Solution 1:

I can think of at least two "direct applications" of Bernstein inequality, and they are different from yours. I wouldn't say yours is incorrect, but to me it is not a "direct application".

First Direct Application

Consider combining all $Y_i$ and all $Z_i$ as just one set. In short, this gives the term $\frac23 \max\{ M_1, M_2\}\cdot t\,$ instead of $\frac23 [ M_1 + M_2 ]\cdot t\,$ in your expression, with other terms all the same.

Since this is in the denominator of negative exponent, your $M_1 + M_2 > \max\{ M_1, M_2\}$ is more conservative, with the whole $\exp(-\text{blah})$ being larger.

Formal justification of the above if needed:

Since $Y_i$ and $Z_i$ are independent within each set and to each other, along with the upper bounds $d_i$ and $f_i$ being distinct to begin with, we can combine $Y_i$ and $Z_i$ as just one set.

That is, we have a set for $i = 1,2,\ldots, (n_2+n_1)$ that shall be denoted $W_i$, which bounding intervals are $[c_i, d_i]$ for the first $n_1$ terms and $[e_{i-n_1}, f_{i-n_1}]$ for the remaining $i = 1+n_1,2+n_1,\ldots,n_2+n_1$. (the $c_i, d_i, e_i, f_i$ are given as in your question statement)
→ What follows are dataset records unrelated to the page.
(* ===== verification/GoStrings.v ===== *)
(** Functions of Go's [strings] and [strconv] packages that the program
    calls, on byte strings.  [ToLower] is the ASCII part of the Go function:
    it leaves the bytes above 127 as they are. *)

From S2P Require Import Prelude.
From Stdlib Require Import Lia.

#[local] Open Scope string_scope.

(** [strings.HasPrefix(s, p)] *)
Fixpoint HasPrefix (s p : string) {struct p} : bool :=
  match p, s with
  | EmptyString, _ => true
  | String a p', String b s' => bool_decide (a = b) && HasPrefix s' p'
  | _, _ => false
  end.

(** [s[n:]] for [n <= len(s)]. *)
Fixpoint drop_bytes (n : nat) (s : string) : string :=
  match n, s with
  | O, _ => s
  | S n', String _ s' => drop_bytes n' s'
  | S _, EmptyString => ""
  end.

(** [s[:n]] for [n <= len(s)]. *)
Fixpoint take_bytes (n : nat) (s : string) : string :=
  match n, s with
  | O, _ => ""
  | S n', String a s' => String a (take_bytes n' s')
  | S _, EmptyString => ""
  end.

(** [strings.TrimPrefix(s, p)] *)
Definition TrimPrefix (s p : string) : string :=
  if HasPrefix s p then drop_bytes (String.length p) s else s.

(** [strings.Split(s, sep)] for a separator of one byte: always at least
    one part. *)
Fixpoint Split (s : string) (sep : ascii) : list string :=
  match s with
  | EmptyString => [""]
  | String a s' =>
      if bool_decide (a = sep) then "" :: Split s' sep
      else match Split s' sep with
           | part :: parts => String a part :: parts
           | [] => [String a ""]
           end
  end.

(** [strings.Contains(s, c)] for a string of one byte. *)
Fixpoint ContainsByte (s : string) (c : ascii) : bool :=
  match s with
  | EmptyString => false
  | String a s' => bool_decide (a = c) || ContainsByte s' c
  end.

(** [strings.LastIndex(s, c)] for a string of one byte; [None] is [-1]. *)
Fixpoint LastIndexByte (s : string) (c : ascii) : option nat :=
  match s with
  | EmptyString => None
  | String a s' =>
      match LastIndexByte s' c with
      | Some i => Some (S i)
      | None => if bool_decide (a = c) then Some O else None
      end
  end.

(** [strings.TrimLeft(s, c)] and [strings.Trim(s, c)] for a cutset of one
    byte. *)
Fixpoint TrimLeftByte (s : string) (c : ascii) : string :=
  match s with
  | String a s' => if bool_decide (a = c) then TrimLeftByte s' c else s
  | EmptyString => ""
  end.

Fixpoint TrimRightByte (s : string) (c : ascii) : string :=
  match s with
  | EmptyString => ""
  | String a s' =>
      match TrimRightByte s' c with
      | EmptyString => if bool_decide (a = c) then "" else String a ""
      | t => String a t
      end
  end.

Definition TrimByte (s : string) (c : ascii) : string :=
  TrimRightByte (TrimLeftByte s c) c.

(** [strings.Replace(s, c, "", -1)] for a string of one byte. *)
Fixpoint RemoveByte (s : string) (c : ascii) : string :=
  match s with
  | EmptyString => ""
  | String a s' => if bool_decide (a = c) then RemoveByte s' c else String a (RemoveByte s' c)
  end.

(** [strings.TrimSpace(s)], of the ASCII white space. *)
Definition is_space (a : ascii) : bool :=
  let n := nat_of_ascii a in bool_decide (n = 32) || bool_decide (9 <= n <= 13).

Fixpoint TrimSpaceLeft (s : string) : string :=
  match s with
  | String a s' => if is_space a then TrimSpaceLeft s' else s
  | EmptyString => ""
  end.

Fixpoint TrimSpaceRight (s : string) : string :=
  match s with
  | EmptyString => ""
  | String a s' =>
      match TrimSpaceRight s' with
      | EmptyString => if is_space a then "" else String a ""
      | t => String a t
      end
  end.

Definition TrimSpace (s : string) : string := TrimSpaceRight (TrimSpaceLeft s).

(** [strings.ToLower(s)] *)
Definition lower_byte (a : ascii) : ascii :=
  let n := nat_of_ascii a in
  if decide (65 <= n <= 90) then ascii_of_nat (n + 32) else a.

Fixpoint ToLower (s : string) : string :=
  match s with
  | EmptyString => ""
  | String a s' => String (lower_byte a) (ToLower s')
  end.

(** [strconv.ParseBool(s)] *)
Definition ParseBool (s : string) : option bool :=
  if bool_decide (s ∈ ["1"; "t"; "T"; "true"; "TRUE"; "True"]) then Some true
  else if bool_decide (s ∈ ["0"; "f"; "F"; "false"; "FALSE"; "False"]) then Some false
  else None.

(** [strconv.Atoi(s)]: an optional sign and at least one decimal digit;
    out of the range of [int] it fails. *)
Definition digit_of (a : ascii) : option Z :=
  let n := nat_of_ascii a in
  if decide (48 <= n <= 57) then Some (Z.of_nat n - 48)%Z else None.

Fixpoint parse_digits (s : string) (acc : Z) : option Z :=
  match s with
  | EmptyString => Some acc
  | String a s' =>
      match digit_of a with
      | Some d => parse_digits s' (10 * acc + d)
      | None => None
      end
  end.

Definition parse_unsigned (s : string) : option Z :=
  match s with EmptyString => None | _ => parse_digits s 0 end.

Definition Atoi (s : string) : option Z :=
  let parsed :=
    match s with
    | String "-" s' => Z.opp <$> parse_unsigned s'
    | String "+" s' => parse_unsigned s'
    | _ => parse_unsigned s
    end in
  z ← parsed; if decide (int64_range z) then Some z else None.

(** [sets.String.List]: sorted bytewise. *)
Definition string_le (a b : string) : Prop := String.leb a b = true.
#[export] Instance string_le_dec : RelDecision string_le.
Proof. intros a b. unfold string_le. exact _. Defined.
Definition set_List (s : gset string) : list string := merge_sort string_le (elements s).

(** * Facts *)

Lemma string_app_nil_l (s : string) : "" +:+ s = s.
Proof. reflexivity. Qed.

Lemma string_app_cons a (s t : string) : String a s +:+ t = String a (s +:+ t).
Proof. reflexivity. Qed.

Create Rewrite HintDb gostr.
#[export] Hint Rewrite string_app_nil_l string_app_cons : gostr.

Ltac gostr := repeat (progress (cbn; autorewrite with gostr)).

Lemma string_app_nil_r (s : string) : s +:+ "" = s.
Proof. induction s as [|a s IH]; gostr; [done|]. f_equal. exact IH. Qed.

Lemma string_app_assoc (s t u : string) : s +:+ (t +:+ u) = (s +:+ t) +:+ u.
Proof. induction s as [|a s IH]; gostr; [done|]. f_equal. exact IH. Qed.

Lemma string_length_app (s t : string) :
  String.length (s +:+ t) = String.length s + String.length t.
Proof. induction s as [|a s IH]; gostr; [done|]. f_equal. exact IH. Qed.

Lemma nonempty_length (s : string) : s <> "" -> String.length s <> 0.
Proof. by destruct s. Qed.

Lemma string_app_inj_l p (s t : string) : p +:+ s = p +:+ t -> s = t.
Proof. induction p as [|a p IH]; gostr; [done|]. intros [=]. by apply IH. Qed.

Lemma string_app_inj_r p (s t : string) : s +:+ p = t +:+ p -> s = t.
Proof.
  revert t; induction s as [|a s IH]; intros [|b t]; gostr; try done.
  - intros Heq. apply (f_equal String.length) in Heq. cbn in Heq.
    rewrite string_length_app in Heq. lia.
  - intros Heq. apply (f_equal String.length) in Heq. cbn in Heq.
    rewrite string_length_app in Heq. lia.
  - intros [= -> Heq]. f_equal. by apply IH.
Qed.

Lemma HasPrefix_spec s p : HasPrefix s p = true <-> exists t, s = p +:+ t.
Proof.
  revert s; induction p as [|a p IH]; intros s; cbn.
  - split; [intros _; by exists s | by intros _].
  - destruct s as [|b s]; [split; [done | intros [t Ht]; by rewrite string_app_cons in Ht]|].
    rewrite andb_true_iff, bool_decide_eq_true, IH. split.
    + intros [-> [t ->]]. by exists t.
    + intros [t Ht]. rewrite string_app_cons in Ht. injection Ht as -> ->. split; [done | by exists t].
Qed.

Lemma HasPrefix_app p t : HasPrefix (p +:+ t) p = true.
Proof. apply HasPrefix_spec. by exists t. Qed.

Lemma drop_bytes_app p t : drop_bytes (String.length p) (p +:+ t) = t.
Proof. induction p as [|a p IH]; gostr; done. Qed.

Lemma TrimPrefix_app p t : TrimPrefix (p +:+ t) p = t.
Proof.
  unfold TrimPrefix. assert (HasPrefix (p +:+ t) p = true) as ->
    by (apply HasPrefix_spec; by exists t).
  apply drop_bytes_app.
Qed.

Lemma take_bytes_length n s : String.length (take_bytes n s) = Nat.min n (String.length s).
Proof. revert s; induction n as [|n IH]; intros [|a s]; cbn; auto. Qed.

Lemma take_drop_bytes n s : take_bytes n s +:+ drop_bytes n s = s.
Proof. revert s; induction n as [|n IH]; intros [|a s]; gostr; auto. f_equal. apply IH. Qed.

Lemma Split_nonempty s sep : Split s sep <> [].
Proof.
  destruct s as [|a s]; cbn; [done|]. case_bool_decide; [done|].
  by destruct (Split s sep).
Qed.

(** A string without the separator is one part. *)
Lemma Split_without s sep : ContainsByte s sep = false -> Split s sep = [s].
Proof.
  induction s as [|a s IH]; cbn; [done|].
  rewrite orb_false_iff, bool_decide_eq_false. intros [Hne Hs].
  by rewrite bool_decide_eq_false_2, IH.
Qed.

Lemma Split_app_sep s t sep :
  ContainsByte s sep = false ->
  Split (s +:+ String sep t) sep = s :: Split t sep.
Proof.
  induction s as [|a s IH]; gostr.
  - by rewrite bool_decide_eq_true_2.
  - rewrite orb_false_iff, bool_decide_eq_false. intros [Hne Hs].
    rewrite bool_decide_eq_false_2, IH by done. done.
Qed.

(** The parts hold no separator, and there is one part more than there are
    separators. *)
Lemma Split_parts s sep part : part ∈ Split s sep -> ContainsByte part sep = false.
Proof.
  revert part; induction s as [|a s IH]; cbn; intros part.
  - by intros ->%list_elem_of_singleton.
  - case_bool_decide as Ha.
    + intros [->|H]%elem_of_cons; [done | by apply IH].
    + destruct (Split s sep) as [|p ps] eqn:Hsp.
      * intros ->%list_elem_of_singleton. cbn. by rewrite bool_decide_eq_false_2.
      * intros [->|H]%elem_of_cons; cbn.
        -- rewrite bool_decide_eq_false_2 by done. apply IH. set_solver.
        -- apply IH. set_solver.
Qed.

(** Joining the parts gives the string back. *)
Fixpoint Join (parts : list string) (sep : ascii) : string :=
  match parts with
  | [] => ""
  | [part] => part
  | part :: rest => part +:+ String sep (Join rest sep)
  end.

Lemma Join_Split s sep : Join (Split s sep) sep = s.
Proof.
  induction s as [|a s IH]; cbn; [done|]. case_bool_decide as Ha.
  - subst. pose proof (Split_nonempty s sep).
    destruct (Split s sep) as [|p ps]; [done|]. gostr. by rewrite <- IH.
  - pose proof (Split_nonempty s sep).
    destruct (Split s sep) as [|p [|q ps]]; [done | by rewrite <- IH |].
    rewrite <- IH. gostr. done.
Qed.

Lemma ContainsByte_app s t c :
  ContainsByte (s +:+ t) c = ContainsByte s c || ContainsByte t c.
Proof. induction s as [|a s IH]; gostr; [done|]. rewrite IH. by rewrite orb_assoc. Qed.

Lemma RemoveByte_without s c : ContainsByte (RemoveByte s c) c = false.
Proof.
  induction s as [|a s IH]; cbn; [done|]. case_bool_decide; [done|]. cbn.
  by rewrite bool_decide_eq_false_2.
Qed.

Lemma RemoveByte_length s c : String.length (RemoveByte s c) <= String.length s.
Proof. induction s as [|a s IH]; cbn; [lia|]. case_bool_decide; cbn; lia. Qed.

Lemma LastIndexByte_None s c : LastIndexByte s c = None <-> ContainsByte s c = false.
Proof.
  induction s as [|a s IH]; cbn; [done|].
  destruct (LastIndexByte s c) as [j|].
  - rewrite orb_false_iff. split; [done|]. intros [_ Hs]. by apply IH in Hs.
  - rewrite (proj1 IH eq_refl), orb_false_r. case_bool_decide; done.
Qed.

(** The text after the last separator holds none. *)
Lemma LastIndexByte_Some s c i :
  LastIndexByte s c = Some i ->
  i < String.length s /\ ContainsByte (drop_bytes (S i) s) c = false.
Proof.
  revert i; induction s as [|a s IH]; cbn; intros i; [done|].
  destruct (LastIndexByte s c) as [j|] eqn:Hj.
  - intros [= <-]. destruct (IH j eq_refl) as [Hlt Hno]. split; [lia|].
    destruct s as [|b s]; [cbn in Hlt; lia|]. exact Hno.
  - case_bool_decide; [|done]. intros [= <-]. split; [lia|]. cbn.
    by apply LastIndexByte_None.
Qed.

(** Cutting at the last separator. *)
Lemma LastIndexByte_sep p t c :
  ContainsByte t c = false -> LastIndexByte (p +:+ String c t) c = Some (String.length p).
Proof.
  intros Ht. induction p as [|a p IH]; gostr.
  - rewrite (proj2 (LastIndexByte_None t c) Ht). by rewrite bool_decide_eq_true_2.
  - by rewrite IH.
Qed.

Lemma drop_bytes_sep p t c : drop_bytes (S (String.length p)) (p +:+ String c t) = t.
Proof. induction p as [|a p IH]; gostr; done. Qed.

Lemma take_bytes_app p t : take_bytes (String.length p) (p +:+ t) = p.
Proof. induction p as [|a p IH]; gostr; [done|]. by rewrite IH. Qed.

Lemma ContainsByte_RemoveByte s c : ContainsByte (RemoveByte s c) c = false.
Proof.
  induction s as [|a s IH]; cbn; [done|]. case_bool_decide; [done|]. cbn.
  by rewrite bool_decide_eq_false_2.
Qed.

Lemma ContainsByte_take n s c : ContainsByte s c = false -> ContainsByte (take_bytes n s) c = false.
Proof.
  revert s; induction n as [|n IH]; intros [|a s]; cbn; try done.
  rewrite !orb_false_iff. intros [-> Hs]. auto.
Qed.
Thus, applying the definition (quoting your statement in the question post) $M = \max_{i} \big\{b_i - E[X_i]\big\}$, here we have the "relevant $M$" as $$\max\left\{ \max_{i=1\sim n_1} \big\{d_i - E[Y_i]\big\} ~, ~ \max_{i=1\sim n_2} \big\{f_i - E[Z_i]\big\} \right\} = \max\{ M_1, M_2\}$$

Second Direct Application

Consider the equivalent statement of the inequality in terms of the complement (CDF instead of the tail): $$P\left( S_{n_1} - E[S_{n_1}] \leq x \right) > \mathcal{P}_1(x) \equiv 1 - \exp\left[ -x^2 \left( 2\sum_{i=1}^{n_1}\operatorname{Var} (Y_i) + \frac{2}{3} M_1 x \right)^{-1} \right] \\ P\left( S_{n_2} - E[S_{n_2}] \leq x \right) > \mathcal{P}_2(x) \equiv 1 - \exp\left[ -x^2 \left( 2\sum_{i=1}^{n_2}\operatorname{Var} (Z_i) + \frac{2}{3} M_2 x \right)^{-1} \right] $$ again, all the $S_{n_1}$ etc are as defined by you.

The desired probability is a convolution-like integral, due to the direct product of probabilities from independence:

\begin{align*} &\phantom{{}={}} P\left( S_{n_1}+S_{n_2} -E[S_{n_1}+S_{n_2}] > t \right) \\ &= 1 - P\left( S_{n_1}+S_{n_2} -E[S_{n_1}+S_{n_2}] \leq t \right)\\ &= 1 - \int_{u = -\infty}^{ \infty} P\left( S_{n_1} -E[S_{n_1}] \leq t \right)\cdot P\left( S_{n_2} -E[S_{n_2}] \leq t-u \right)\,\mathrm{d} u \\ &\leq 1 - \int_{u = -\infty}^{ \infty} \mathcal{P}_1(u) \mathcal{P}_2(t-u) \,\mathrm{d} u \end{align*} Once you figure out the proper range for $t$ to replace the integration lower limit $-\infty$ and upper $\infty$, this integral is not difficult.

Anyway, this is what I consider a "direct application" of Bernstein inequality, and it's not the same as the one presented (unless there's some more steps pushing the inequality in a way I cannot imagine).